> _Problem description_
The answer is to be an exact copy of the lines below running from the line with "intros h Hh." down to the line with "html_close = page).", both ends included, and nothing more.

Dataset content Start Marker

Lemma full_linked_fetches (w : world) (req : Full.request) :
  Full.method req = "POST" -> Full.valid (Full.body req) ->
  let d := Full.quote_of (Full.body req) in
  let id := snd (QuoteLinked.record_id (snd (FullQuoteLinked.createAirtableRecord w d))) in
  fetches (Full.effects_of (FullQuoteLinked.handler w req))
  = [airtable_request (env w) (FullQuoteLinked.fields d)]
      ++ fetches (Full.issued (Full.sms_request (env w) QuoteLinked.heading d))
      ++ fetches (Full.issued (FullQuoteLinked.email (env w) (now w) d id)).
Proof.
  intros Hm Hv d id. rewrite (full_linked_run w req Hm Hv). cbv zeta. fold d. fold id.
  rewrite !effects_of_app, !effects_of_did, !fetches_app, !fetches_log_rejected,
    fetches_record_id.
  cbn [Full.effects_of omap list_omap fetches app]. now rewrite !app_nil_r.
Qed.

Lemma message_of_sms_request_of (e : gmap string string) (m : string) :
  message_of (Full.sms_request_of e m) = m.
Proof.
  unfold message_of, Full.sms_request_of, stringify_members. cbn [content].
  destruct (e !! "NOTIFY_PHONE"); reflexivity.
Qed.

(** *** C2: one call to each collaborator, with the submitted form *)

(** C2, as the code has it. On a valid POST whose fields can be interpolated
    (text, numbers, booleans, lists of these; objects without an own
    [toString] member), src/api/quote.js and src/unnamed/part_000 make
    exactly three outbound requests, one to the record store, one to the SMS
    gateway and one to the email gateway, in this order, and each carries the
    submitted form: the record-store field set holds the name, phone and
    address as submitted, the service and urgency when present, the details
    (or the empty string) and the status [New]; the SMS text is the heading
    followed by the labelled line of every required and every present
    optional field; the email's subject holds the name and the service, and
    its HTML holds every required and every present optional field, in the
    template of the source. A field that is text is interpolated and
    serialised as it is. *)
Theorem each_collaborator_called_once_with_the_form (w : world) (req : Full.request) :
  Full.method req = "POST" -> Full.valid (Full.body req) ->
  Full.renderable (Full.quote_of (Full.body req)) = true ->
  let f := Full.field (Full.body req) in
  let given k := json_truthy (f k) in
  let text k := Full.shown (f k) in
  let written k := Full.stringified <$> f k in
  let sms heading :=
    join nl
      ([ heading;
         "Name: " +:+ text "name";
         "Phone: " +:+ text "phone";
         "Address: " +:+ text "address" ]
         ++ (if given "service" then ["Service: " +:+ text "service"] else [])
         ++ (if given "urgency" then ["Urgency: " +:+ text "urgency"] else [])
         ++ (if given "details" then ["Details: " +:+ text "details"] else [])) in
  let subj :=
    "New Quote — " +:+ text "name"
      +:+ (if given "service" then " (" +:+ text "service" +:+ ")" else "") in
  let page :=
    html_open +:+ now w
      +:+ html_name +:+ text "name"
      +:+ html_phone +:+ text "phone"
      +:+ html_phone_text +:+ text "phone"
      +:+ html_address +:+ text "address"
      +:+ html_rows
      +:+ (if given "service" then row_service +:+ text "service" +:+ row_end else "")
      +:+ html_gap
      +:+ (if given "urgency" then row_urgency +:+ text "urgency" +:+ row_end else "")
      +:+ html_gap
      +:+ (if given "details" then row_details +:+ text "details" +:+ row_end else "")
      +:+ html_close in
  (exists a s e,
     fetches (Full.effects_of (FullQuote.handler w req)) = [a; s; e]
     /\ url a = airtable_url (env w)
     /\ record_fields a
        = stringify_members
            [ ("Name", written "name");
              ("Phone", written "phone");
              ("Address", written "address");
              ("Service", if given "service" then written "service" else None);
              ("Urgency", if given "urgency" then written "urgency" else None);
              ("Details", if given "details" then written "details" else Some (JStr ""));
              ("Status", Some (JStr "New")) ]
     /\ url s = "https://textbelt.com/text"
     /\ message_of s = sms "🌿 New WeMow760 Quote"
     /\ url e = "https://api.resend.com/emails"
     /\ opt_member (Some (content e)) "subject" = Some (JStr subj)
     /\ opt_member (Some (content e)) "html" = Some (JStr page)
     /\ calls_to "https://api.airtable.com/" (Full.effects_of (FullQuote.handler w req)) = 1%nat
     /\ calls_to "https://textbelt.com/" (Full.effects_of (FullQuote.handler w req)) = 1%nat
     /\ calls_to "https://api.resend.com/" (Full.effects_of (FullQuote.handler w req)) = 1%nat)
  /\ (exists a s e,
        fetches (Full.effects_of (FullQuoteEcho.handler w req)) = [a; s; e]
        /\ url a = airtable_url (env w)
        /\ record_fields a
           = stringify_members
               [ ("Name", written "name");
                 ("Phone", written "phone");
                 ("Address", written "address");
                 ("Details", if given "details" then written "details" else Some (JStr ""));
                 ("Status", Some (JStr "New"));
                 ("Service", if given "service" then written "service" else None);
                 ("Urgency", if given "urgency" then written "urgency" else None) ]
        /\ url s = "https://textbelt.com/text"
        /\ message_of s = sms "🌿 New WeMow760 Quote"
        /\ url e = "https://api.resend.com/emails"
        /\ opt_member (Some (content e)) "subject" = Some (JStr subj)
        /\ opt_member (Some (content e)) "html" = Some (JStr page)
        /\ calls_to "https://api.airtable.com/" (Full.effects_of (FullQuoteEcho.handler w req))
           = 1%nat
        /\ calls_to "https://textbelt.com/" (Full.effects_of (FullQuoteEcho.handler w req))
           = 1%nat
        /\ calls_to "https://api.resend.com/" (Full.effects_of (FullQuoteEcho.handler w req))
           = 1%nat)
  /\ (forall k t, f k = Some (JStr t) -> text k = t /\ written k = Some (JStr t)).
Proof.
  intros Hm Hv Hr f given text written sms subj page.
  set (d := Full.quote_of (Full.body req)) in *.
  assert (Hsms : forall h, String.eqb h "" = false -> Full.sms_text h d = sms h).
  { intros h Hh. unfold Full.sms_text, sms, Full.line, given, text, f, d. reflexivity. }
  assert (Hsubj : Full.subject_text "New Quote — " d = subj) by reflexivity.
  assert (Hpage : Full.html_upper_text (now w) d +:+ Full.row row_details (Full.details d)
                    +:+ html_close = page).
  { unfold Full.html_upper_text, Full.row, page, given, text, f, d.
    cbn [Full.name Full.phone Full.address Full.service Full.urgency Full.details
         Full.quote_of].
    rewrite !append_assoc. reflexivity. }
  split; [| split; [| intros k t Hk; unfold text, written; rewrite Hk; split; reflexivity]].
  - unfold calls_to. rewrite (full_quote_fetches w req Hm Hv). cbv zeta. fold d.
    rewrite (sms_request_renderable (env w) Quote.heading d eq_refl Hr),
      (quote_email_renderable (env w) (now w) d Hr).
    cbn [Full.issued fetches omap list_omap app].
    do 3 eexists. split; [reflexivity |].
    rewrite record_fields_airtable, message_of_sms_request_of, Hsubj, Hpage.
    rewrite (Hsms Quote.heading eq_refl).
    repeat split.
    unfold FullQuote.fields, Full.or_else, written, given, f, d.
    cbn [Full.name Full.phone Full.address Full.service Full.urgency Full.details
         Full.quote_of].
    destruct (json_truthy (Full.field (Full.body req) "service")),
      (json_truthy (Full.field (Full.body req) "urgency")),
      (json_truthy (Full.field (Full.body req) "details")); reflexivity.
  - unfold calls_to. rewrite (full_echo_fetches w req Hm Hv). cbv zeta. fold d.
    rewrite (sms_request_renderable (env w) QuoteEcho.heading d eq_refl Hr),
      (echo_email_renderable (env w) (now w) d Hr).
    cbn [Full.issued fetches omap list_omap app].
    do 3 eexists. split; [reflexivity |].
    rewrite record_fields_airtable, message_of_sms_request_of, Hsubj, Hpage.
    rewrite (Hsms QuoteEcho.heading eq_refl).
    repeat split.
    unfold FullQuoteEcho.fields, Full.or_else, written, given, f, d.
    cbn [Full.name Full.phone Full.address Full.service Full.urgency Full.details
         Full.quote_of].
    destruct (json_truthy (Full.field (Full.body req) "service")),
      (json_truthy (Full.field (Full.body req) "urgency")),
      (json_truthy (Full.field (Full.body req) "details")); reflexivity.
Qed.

Dataset content End Marker

> _Written answer_
  { intros h Hh. unfold Full.sms_text, sms, Full.line, given, text, f, d. reflexivity. }
  assert (Hsubj : Full.subject_text "New Quote — " d = subj) by reflexivity.
  assert (Hpage : Full.html_upper_text (now w) d +:+ Full.row row_details (Full.details d)
                    +:+ html_close = page).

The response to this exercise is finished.